The edge surface can be continuously shaped in-line into a "V-shaped cross section". Therefore, there is no complexity of shaping the edge surface by a processing device separately provided in another process.

Since the X groove or the like is formed immediately before the work roll, the shape of the groove can be easily adjusted and the processing becomes easy.

In this way, according to the present invention, the cracking of the tube caused by the adhesion of the powder or granular material to the edge surface of the tubular body by magnetic attachment or the like is eliminated. As a result, the product yield can be improved, and a powder-filled tube with good quality can be obtained.

[Brief description of drawings]

FIG. 1 is an explanatory diagram showing a state of shaping an edge surface by fins of a fin roll.

2 (a) and 2 (b) are explanatory views showing a discharge state of powder particles attached to an edge surface according to the present invention.

FIG. 3 is an explanatory diagram showing a state where the edge surfaces of a conventional groove shape (I groove) are butted.

FIG. 4 is an explanatory diagram of a joint termination shape.

5 (a), (b), (c) and (d) are explanatory views showing a specific example of the junction termination shape.

FIG. 6 is a top view of the tubular body in the welding position.

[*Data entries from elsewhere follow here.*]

(** * Venue conflict detection and scheduling of the campus event backend

    A shallow embedding of the event controller
    ([checkEventConflict], [createEvent], [updateEvent],
    [checkAvailability], [getVenueSchedule]) together with the part of the
    Prisma client those handlers call, and the properties of the venue
    conflict checker stated in the specification. *)

From Stdlib Require Import ZArith List String Ascii Bool Lia.
From Stdlib Require Import Permutation Sorted Orders Mergesort.
Import ListNotations.

Local Open Scope string_scope.
Local Open Scope Z_scope.

(* ================================================================== *)
(** ** Data model *)

Inductive EventStatus := PENDING | APPROVED | REJECTED | CANCELLED.

Inductive UserRole := STUDENT | ORGANIZER | ADMIN.

Record User := {
  user_id : string;
  email : string;
  name : string;
  role : UserRole;
  clubName : option string
}.

(** An event row.  [createdBy] is the required relation to the organizer's
    user row, as [include: { createdBy }] joins it; the foreign key
    [createdById] is its id.  Timestamps are milliseconds since the epoch. *)
Record Event := {
  id : string;
  title : string;
  description : string;
  imageUrl : option string;
  location : string;
  startDate : Z;
  endDate : Z;
  maxAttendees : Z;
  currentAttendees : Z;
  status : EventStatus;
  category : string;
  tags : list string;
  createdBy : User
}.

Definition createdById (e : Event) : string := user_id (createdBy e).

Definition EventStatus_eqb (a b : EventStatus) : bool :=
  match a, b with
  | PENDING, PENDING | APPROVED, APPROVED
  | REJECTED, REJECTED | CANCELLED, CANCELLED => true
  | _, _ => false
  end.

Definition UserRole_eqb (a b : UserRole) : bool :=
  match a, b with
  | STUDENT, STUDENT | ORGANIZER, ORGANIZER | ADMIN, ADMIN => true
  | _, _ => false
  end.

(* ================================================================== *)
(** ** JavaScript values the handlers compute with *)

(** A JS [Date]: a time value in milliseconds, or the Invalid Date that
    [new Date(s)] builds from a string it cannot parse. *)
Inductive Date := Date_at (ms : Z) | Invalid_Date.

7 (a) is a sectional view taken along line VIIa-VIIa of FIG. 6, (b).
FIG. 7 is a sectional view taken along line VIIb-VIIb in FIG.

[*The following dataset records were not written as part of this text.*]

(** * phetour: a shallow embedding of the site generator and its registry

    The Go program under [source/] is embedded function by function:
    the identifier registry ([Keylock]), the tag graph ([Taxonomy]), the
    line-oriented markup parser, the content loader and the build
    pipeline.  Go strings are byte strings and are modelled by [string]
    (one [ascii] per byte); Go [int] values are modelled in [Z]; slices
    are lists, and a slice mutated through a pointer is threaded through
    the functions that mutate it. *)

From Stdlib Require Import ZArith NArith List String Ascii Bool Lia.
From Stdlib Require Import Permutation Sorted.
Import ListNotations.

Open Scope string_scope.
Open Scope list_scope.
Open Scope Z_scope.

Infix "+++" := String.append (at level 60, right associativity).

(* ================================================================== *)
(** ** Go's [strings] package, on byte strings *)
(* ================================================================== *)

Module strings.

Fixpoint HasPrefix (s prefix : string) : bool :=
  match prefix with
  | EmptyString => true
  | String c p =>
      match s with
      | EmptyString => false
      | String d r => Ascii.eqb c d && HasPrefix r p
      end
  end.

Fixpoint drop (n : nat) (s : string) : string :=
  match n with
  | O => s
  | S k => match s with EmptyString => EmptyString | String _ r => drop k r end
  end.

Fixpoint take (n : nat) (s : string) : string :=
  match n with
  | O => EmptyString
  | S k => match s with EmptyString => EmptyString | String c r => String c (take k r) end
  end.

Definition TrimPrefix (s prefix : string) : string :=
  if HasPrefix s prefix then drop (String.length prefix) s else s.

Definition HasSuffix (s suffix : string) : bool :=
  (String.length suffix <=? String.length s)%nat
  && String.eqb (drop (String.length s - String.length suffix) s) suffix.

Definition TrimSuffix (s suffix : string) : string :=
  if HasSuffix s suffix then take (String.length s - String.length suffix) s else s.

(** [Index] is the byte offset of the first occurrence, or [-1]. *)
Fixpoint indexFrom (s substr : string) (i : Z) : Z :=
  if HasPrefix s substr then i
  else match s with
       | EmptyString => -1
       | String _ r => indexFrom r substr (i + 1)
       end.

Definition Index (s substr : string) : Z := indexFrom s substr 0.

(** [Split s sep] for the one-byte separator the program uses. *)
Fixpoint splitByte (sep : ascii) (s : string) (cur : string) : list string :=
  match s with
  | EmptyString => [cur]
  | String c r =>
      if Ascii.eqb c sep then cur :: splitByte sep r EmptyString
      else splitByte sep r (cur +++ String c EmptyString)
  end.

Definition SplitNL (s : string) : list string :=
  splitByte "010"%char s EmptyString.

Fixpoint Join (elems : list string) (sep : string) : string :=
  match elems with
  | [] => EmptyString
  | [x] => x
  | x :: r => x +++ sep +++ Join r sep
  end.

(** White space as [unicode.IsSpace] sees it, read off the UTF-8 bytes.
    [spaceWidth s] is the byte width of the white-space rune that [s]
    starts with, and [0] when it starts with none.  The runes are tab,
    LF, VT, FF, CR, space, U+0085, U+00A0, U+1680, U+2000..U+200A,
    U+2028, U+2029, U+202F, U+205F and U+3000.  No encoding of one of
    them starts with a continuation byte, so scanning byte by byte
    finds the same runes as decoding rune by rune. *)
Definition asciiSpace (a : N) : bool :=
  ((9 <=? a) && (a <=? 13) || (a =? 32))%N.

Definition spaceWidth (s : string) : nat :=
  match s with
  | EmptyString => 0
  | String a r =>
      let a := N_of_ascii a in
      if asciiSpace a then 1
      else match r with
           | EmptyString => 0
           | String b r' =>
               let b := N_of_ascii b in
               if ((a =? 0xC2) && ((b =? 0x85) || (b =? 0xA0)))%N then 2
               else match r' with
                    | EmptyString => 0
                    | String c _ =>
                        let c := N_of_ascii c in
                        if (((a =? 0xE1) && (b =? 0x9A) && (c =? 0x80))
                            || ((a =? 0xE2) && (b =? 0x80)
                                && (((0x80 <=? c) && (c <=? 0x8A))
                                    || (c =? 0xA8) || (c =? 0xA9) || (c =? 0xAF)))
                            || ((a =? 0xE2) && (b =? 0x81) && (c =? 0x9F))
                            || ((a =? 0xE3) && (b =? 0x80) && (c =? 0x80)))%N
                        then 3 else 0
                    end
           end
  end.

(** The same test on a reversed string: the width of the white-space
    rune that the original string ends with. *)
Definition spaceWidthRev (s : string) : nat :=
  match s with
  | EmptyString => 0
  | String a r =>
      if asciiSpace (N_of_ascii a) then 1
      else match r with
           | EmptyString => 0
           | String b r' =>
               if (spaceWidth (String b (String a EmptyString)) =? 2)%nat then 2
               else match r' with
                    | EmptyString => 0
                    | String c _ =>
                        if (spaceWidth (String c (String b (String a EmptyString))) =? 3)%nat
                        then 3 else 0
                    end
           end
  end.

Fixpoint trimLeftSpace (s : string) : string :=
  match spaceWidth s, s with
  | 1%nat, String _ r => trimLeftSpace r
  | 2%nat, String _ (String _ r) => trimLeftSpace r
  | 3%nat, String _ (String _ (String _ r)) => trimLeftSpace r
  | _, _ => s
  end.

Fixpoint trimLeftSpaceRev (s : string) : string :=
  match spaceWidthRev s, s with
  | 1%nat, String _ r => trimLeftSpaceRev r
  | 2%nat, String _ (String _ r) => trimLeftSpaceRev r
  | 3%nat, String _ (String _ (String _ r)) => trimLeftSpaceRev r
  | _, _ => s
  end.

Definition reverse (s : string) : string :=
  string_of_list_ascii (List.rev (list_ascii_of_string s)).

Definition trimRightSpace (s : string) : string :=
  reverse (trimLeftSpaceRev (reverse s)).

Definition TrimSpace (s : string) : string :=
  trimRightSpace (trimLeftSpace s).

(** [Fields]: the maximal runs of bytes between white-space runes. *)
Definition flush (field : string) : list string :=
  match field with EmptyString => [] | _ => [field] end.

FIG. 8 is a [L _PM / t] -θ diagram showing the relationship between the theoretical value [L _PM / t] and the V convergence angle θ.

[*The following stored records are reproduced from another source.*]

(** After the four checks, the only configuration message left is the
    one of an unknown scale mode. *)
Lemma config_msg_after_checks (model : list float -> option float) (md : Metadata)
    (features : gmap string PyVal) (m : Msg) :
  passes_config_checks md = true ->
  predict_with_model float_of_str model md features = Raise (ValueError m) ->
  is_config_msg m = true ->
  m = MsgUnknownMode (md_window_scale_mode md)
  /\ recognised_mode (md_window_scale_mode md) = false.
Proof.
  intros Hcfg. rewrite (predict_with_model_checked _ _ _ Hcfg).
  destruct (collect_history _ _ _ _) as [hr|e] eqn:Ec.
  2: { rewrite result_bind_raise. intros [= ->].
       apply collect_history_raise in Ec as (m' & [= <-] & Hm).
       destruct m; done. }
  rewrite result_bind_ok. destruct (existsb _ _); [by intros [= <-]|].
  destruct (compute_window_base hr _) as [base|e] eqn:Eb.
  2: { rewrite result_bind_raise. intros [= ->] _.
       destruct (recognised_mode (md_window_scale_mode md)) eqn:Hr.
       - exfalso. revert Eb. unfold compute_window_base, recognised_mode in *.
         destruct (String.eqb _ "window_mean"); [done|].
         destruct (String.eqb _ "window_anchor").
         { unfold last_item. by destruct (last hr). }
         by destruct (String.eqb _ "none").
       - rewrite (compute_window_base_unknown _ _ Hr) in Eb. by injection Eb as <-. }
  rewrite result_bind_ok.
  destruct (build_vector _ _ _ _ _ _ _ _ _ _ _) as [x|e] eqn:Ex.
  2: { rewrite result_bind_raise. intros [= ->] Hm.
       apply build_vector_raise in Ex. congruence. }
  rewrite result_bind_ok. by destruct (model x).
Qed.

(** ** The configuration checks *)

Lemma config_failure_none (md : Metadata) :
  config_failure md = None <-> passes_config_checks md = true.
Proof.
  unfold config_failure, passes_config_checks.
  destruct (bool_decide _); [done|]. destruct (_ <=? _)%Z; [done|].
  destruct (float_le _ _); [done|]. by destruct (_ =? _)%nat.
Qed.

Lemma config_failure_raises (model : list float -> option float) (md : Metadata)
    (features : gmap string PyVal) (m : Msg) :
  config_failure md = Some m ->
  predict_with_model float_of_str model md features = Raise (ValueError m).
Proof.
  unfold config_failure, predict_with_model, hist_idx_of.
  destruct (bool_decide _); [by intros [= <-]|].
  destruct (_ <=? _)%Z; [by intros [= <-]|].
  destruct (float_le _ _); [by intros [= <-]|].
  destruct (split_indices _) as [[h n] o]. cbn [fst snd].
  destruct (_ =? _)%nat; [by intros [= <-]|done].
Qed.

Lemma config_failure_is_config (md : Metadata) (m : Msg) :
  config_failure md = Some m -> is_config_msg m = true.
Proof.
  unfold config_failure.
  repeat (match goal with |- context [if ?b then _ else _] => destruct b end);
    by intros [= <-].
Qed.

(** ** The last selected position *)

Lemma selected_positions_sorted (md : Metadata) :
  Forall (fun i => is_Some (key_at (md_feature_names md) i))
         (hist_idx_of (md_feature_names md)) ->
  StronglySorted (key_le (md_feature_names md)) (selected_positions md).
Proof.
  intros Hkeys. unfold selected_positions.
  destruct (select_hist_positions_ok (md_feature_names md) (md_window_size md))
    as (ord & Hord & _ & ->).
  assert (StronglySorted (key_le (md_feature_names md)) ord) as Hs.
  { eapply order_hist_positions_sorted; [apply hist_idx_lt|done|done]. }
  destruct (negb _); [|done].
  rewrite <- (take_drop (Z.to_nat (md_window_size md)) ord) in Hs.
  by apply StronglySorted_app_1_l in Hs.
Qed.

Lemma selected_positions_last_max (md : Metadata) (p i : nat) :
  Forall (fun i => is_Some (key_at (md_feature_names md) i))
         (hist_idx_of (md_feature_names md)) ->
  last (selected_positions md) = Some p ->
  i ∈ selected_positions md ->
  key_le (md_feature_names md) i p.
Proof.
  intros Hkeys Hlast Hi.
  eapply StronglySorted_last; [|by apply selected_positions_sorted|done|done].
  apply last_Some_elem_of, selected_positions_hist in Hlast.
  apply (proj1 (Forall_forall _ _) Hkeys) in Hlast as [z Hz].
  unfold key_le. rewrite Hz. lia.
Qed.

(** ** The entries of the expected vector, group by group *)

Lemma expected_vector_length (md : Metadata) (features : gmap string PyVal) (base : float) :
  length (expected_vector float_of_str md features base)
  = length (md_feature_names md).
Proof. unfold expected_vector. by rewrite length_fmap, length_seq. Qed.

Lemma expected_vector_lookup (md : Metadata) (features : gmap string PyVal)
    (base : float) (i : nat) :
  (i < length (md_feature_names md))%nat ->
  expected_vector float_of_str md features base !! i
  = Some (group_transform float_of_str md features base i).
Proof.
  intros Hi. unfold expected_vector.
  rewrite list_lookup_fmap, lookup_seq_lt by done. done.
Qed.

Lemma group_transform_selected (md : Metadata) (features : gmap string PyVal)
    (base : float) (i : nat) :
  i ∈ selected_positions md ->
  group_transform float_of_str md features base i
  = hist_scaled_value (md_window_scale_mode md) base
      (raw_at float_of_str (md_feature_names md) features i).
Proof. intros Hi. unfold group_transform. by rewrite bool_decide_eq_true_2. Qed.

Lemma group_transform_not_selected (md : Metadata) (features : gmap string PyVal)
    (base : float) (i : nat) (name : string) :
  md_feature_names md !! i = Some name ->
  i ∉ selected_positions md ->
  group_transform float_of_str md features base i
  = if startswith name "noise_"
    then noise_scaled (raw_at float_of_str (md_feature_names md) features i)
           (md_vmin md) (md_vmax md)
    else if startswith name "DL_hist_" then Fin 0
    else if contains features name
    then raw_at float_of_str (md_feature_names md) features i
    else Fin 0.
Proof.
  intros Hname Hi. unfold group_transform. rewrite bool_decide_eq_false_2 by done.
  unfold name_at. by rewrite Hname.
Qed.

End PipelineFacts.

(** * The claims on the helpers *)

Lemma py_max_Qmax (a b : Q) :
  exists q, py_max (Fin a) (Fin b) = Fin q /\ (q == Qmax a b)%Q.
Proof.
  rewrite py_max_Fin. eexists. split; [done|]. destruct (Qle_bool b a) eqn:E.
  - apply Qle_bool_iff in E. symmetry. by apply Q.max_l.
  - apply Qle_bool_false in E. symmetry. apply Q.max_r. by apply Qlt_le_weak.
Qed.

(** On a finite ratio the two builtins are the clamp of the
    specification. *)
Lemma py_clamp_clamp01 (r : Q) :
  exists c, py_min (py_max (Fin r) (Fin 0)) (Fin 1) = Fin c /\ (c == clamp01 r)%Q.
Proof.
  rewrite py_max_Fin, py_min_Fin. eexists. split; [done|]. unfold clamp01.
  destruct (Qle_bool 0 r) eqn:E1; destruct (Qle_bool r 0) eqn:E2;
    destruct (Qle_bool 1 r) eqn:E3;
    repeat match goal with
      | |- context [Qle_bool ?a ?b] => destruct (Qle_bool a b) eqn:?
      end;
    repeat match goal with
      | H : Qle_bool _ _ = true |- _ => apply Qle_bool_iff in H
      | H : Qle_bool _ _ = false |- _ => apply Qle_bool_false in H
      end; lra.
Qed.

Lemma float_le_Fin_false (a b : Q) : (b < a)%Q -> float_le (Fin a) (Fin b) = false.
Proof. intros H. by apply Qle_bool_false. Qed.

(** The noise scaling of a finite level between finite bounds. *)
Lemma noise_scaled_Fin (v vmin vmax : Q) :
  exists r, noise_scaled (Fin v) (Fin vmin) (Fin vmax) = Fin r
            /\ (r == clamp01 ((Qabs v - vmin) / (vmax - vmin)))%Q.
Proof. apply py_clamp_clamp01. Qed.

(** On a non-empty list of finite values the window base is finite and at
    least the floor. *)
Lemma compute_window_base_Fin (l : list Q) (mode : string) (b : float) :
  l <> [] ->
  compute_window_base (Fin <$> l) mode = Ok b ->
  exists q, b = Fin q /\ (1e-8 <= q)%Q.
Proof.
  assert (forall b0 : Q, exists q, py_max (Fin b0) (Fin 1e-8) = Fin q /\ (1e-8 <= q)%Q)
    as Hmax.
  { intros b0. rewrite py_max_Fin. eexists. split; [done|].
    destruct (Qle_bool _ b0) eqn:E; [by apply Qle_bool_iff|apply Qle_refl]. }
  intros Hl. unfold compute_window_base.
  destruct (String.eqb mode "window_mean").
  { rewrite np_mean_Fin, result_bind_ok by done. intros [= <-]. apply Hmax. }
  destruct (String.eqb mode "window_anchor").
  { unfold last_item. rewrite fmap_last. destruct (last l) as [z|]; [|done].
    cbn. intros [= <-]. apply Hmax. }
  destruct (String.eqb mode "none"); [|done]. intros [= <-]. apply Hmax.
Qed.

Lemma clamp01_bounds (r : Q) : (0 <= clamp01 r /\ clamp01 r <= 1)%Q.
Proof.
  unfold clamp01.
  destruct (Qle_bool r 0) eqn:E1; [lra|].
  destruct (Qle_bool 1 r) eqn:E2; [lra|].
  apply Qle_bool_false in E1, E2. lra.
Qed.

Lemma foldl_Qplus (l : list Q) (a : Q) :
  (foldl Qplus a l == a + fold_right Qplus 0 l)%Q.
Proof.
  revert a. induction l as [|q l IH]; intros a; cbn.
  - ring.
  - rewrite IH. ring.
Qed.

(** C7.  For bounds [vmin < vmax], [scale_noise_abs_db] returns
    [(|v| - vmin) / (vmax - vmin)] clamped to the interval from 0 to 1. *)
Theorem scale_noise_abs_db_clamps (v vmin vmax : Q) :
  (vmin < vmax)%Q ->
  exists r, scale_noise_abs_db (Fin v) (Fin vmin) (Fin vmax) = Ok (Fin r)
            /\ (r == clamp01 ((Qabs v - vmin) / (vmax - vmin)))%Q
            /\ (0 <= r)%Q /\ (r <= 1)%Q.
Proof.
  intros H. destruct (noise_scaled_Fin v vmin vmax) as (r & Hr & Heq).
  exists r. rewrite scale_noise_abs_db_ok, Hr by (by apply float_le_Fin_false).
  split; [done|].
  pose proof (clamp01_bounds ((Qabs v - vmin) / (vmax - vmin))) as [H0 H1].
  split; [done|]. rewrite Heq. by split.
Qed.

FIG. 9 is a configuration diagram of a main part of a manufacturing apparatus for a flux-cored wire for welding.

[Explanation of symbols]

1 Open Pipe (Tubular Body) 2 Edge Surface 3 Side Roll 4 Flux Supply Device 6 Fin Pass Roll 7 Seam Guide Roll 8 High Frequency Welding Device 9 Work Coil 10 Squeeze Roll 11 Welded Pipe 12 Power Supply 16 Rolling Roll Group 17 Joint Welding Part 18 Joining end line 18o Outer joining end line 18i Inner joining end line 19 Edge part 22 Soaring magnetic particles 23 Magnetic particles magnetically adhered to the edge surface 25 Flux (powder) 26L Heat-affected zone 26R Heat-affected zone 27 Heat-affected zone 35 Fin roll 37 Fin of fin roll P P apex of joining end line O Outer end point of joining end line I Inner end point of joining end line M Midpoint of line segment OI formed by end points O, I _{PM PM} axial direction P-M distance L _OI O-I distance in the axial direction of the pipe p Apex of "V-shape" at the edge o " Outer end point of "V-shape" i Inner end point of "V-shape" at edge part m Middle point of line segment oi made by end points o and i H P-m distance (groove height) in the pipe axis direction

Claims (4)

[Claims] 1. A powdery or granular material filling method for supplying a powdery or granular material to a tubular body while forming a metal strip into a tubular body, and butt-welding both edge surfaces of the tubular body by high-frequency welding to reduce the diameter of the welded pipe. In the method for producing a pipe, butt welding is performed on both edges of a groove having a wall thickness of 5 mm or less, an outer diameter of 50 mm or less, and a groove that opens vertically from the center of the edge thickness direction. A method of manufacturing a powder-filled tube characterized by the above. 2. The method of manufacturing a powder- or granular-material filling pipe according to claim 1, wherein at least one of the both edge portions is pressed by a fin of a fin roll to form a groove that opens vertically from the center in the edge thickness direction. . 3. The distance L _PM , L _OI and the plate thickness, where P is the apex of the joint termination shape of the edge surface of the tubular body, O is the outer end point, I is the inner end point, and M is the midpoint of the line segment OI. L _PM / t = 0.5 to 7.0 L _OI / L _PM ≦ 1.0, where L _{PM is} the P-M distance in the tube axis direction L _OI is O- in the tube axis direction. 2. A mountain-shaped junction termination shape in which the relationship of I distance is established.
A method for producing a powder-filled tube according to the description. 4. The L _PM / t is set to a predetermined value,
The method for producing a powder / granular filled tube according to claim 3, wherein the V convergence angle θ is adjusted within a range of 3 to 15 °.